Lemma step_chunks_positive (st : Studio) (e : StudioEvent) :
  chunks_positive st -> chunks_positive (studio_step st e).
Proof.
  unfold chunks_positive. intros H.
  destruct e; cbn [studio_step].
  - unfold startRecording. destruct canvas, recorder_throws; cbn; auto.
  - unfold ondataavailable. destruct (mediaRecorderRef st); [|exact H].
    destruct (blob_size data >? 0)%Z eqn:E; [|exact H].
    cbn [recordedChunksRef]. apply Forall_app. split; [exact H|].
    constructor; [|constructor]. apply Z.gtb_lt. exact E.
  - unfold interval_tick. destruct (existsb _ _); exact H.
  - unfold stopRecording. destruct (mediaRecorderRef st); [|exact H].
    destruct (isRecording st); exact H.
  - destruct (stopEvents st); exact H.
Qed.

(** Empty chunks are never buffered, so a finalized recording is shown as
    "0 Bytes" exactly when no chunk was collected. *)
Theorem empty_size_iff_no_chunk (st : Studio) (es : list StudioEvent)
    (mr : MediaRecorder) (env : StopEnv) :
  chunks_positive st ->
  chunks_positive (studio_run st es) /\
  match recordings (onstop mr env (studio_run st es)) with
  | entry :: _ =>
      size entry = "0 Bytes" <-> recordedChunksRef (studio_run st es) = []
  | [] => False
  end.
Proof.
  intros H.
  assert (Hrun : chunks_positive (studio_run st es)).
  { unfold studio_run. revert st H.
    induction es as [|e es IH]; intros st H; cbn [fold_left]; [exact H|].
    apply IH, step_chunks_positive, H. }
  split; [exact Hrun|].
  cbn [onstop recordings size].
  destruct (Blob_of_positive _ Hrun) as [H0 Hz].
  rewrite formatFileSize_zero_iff by exact H0. exact Hz.
Qed.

◇ ◇ ◇

● What you need to do: Once the line with "[] => False" is found in the records above, print exactly that line and every line after it through the line with "split; [exact Hrun|].".

● Solution to this problem:
  | [] => False
  end.
Proof.
  intros H.
  assert (Hrun : chunks_positive (studio_run st es)).
  { unfold studio_run. revert st H.
    induction es as [|e es IH]; intros st H; cbn [fold_left]; [exact H|].
    apply IH, step_chunks_positive, H. }
  split; [exact Hrun|].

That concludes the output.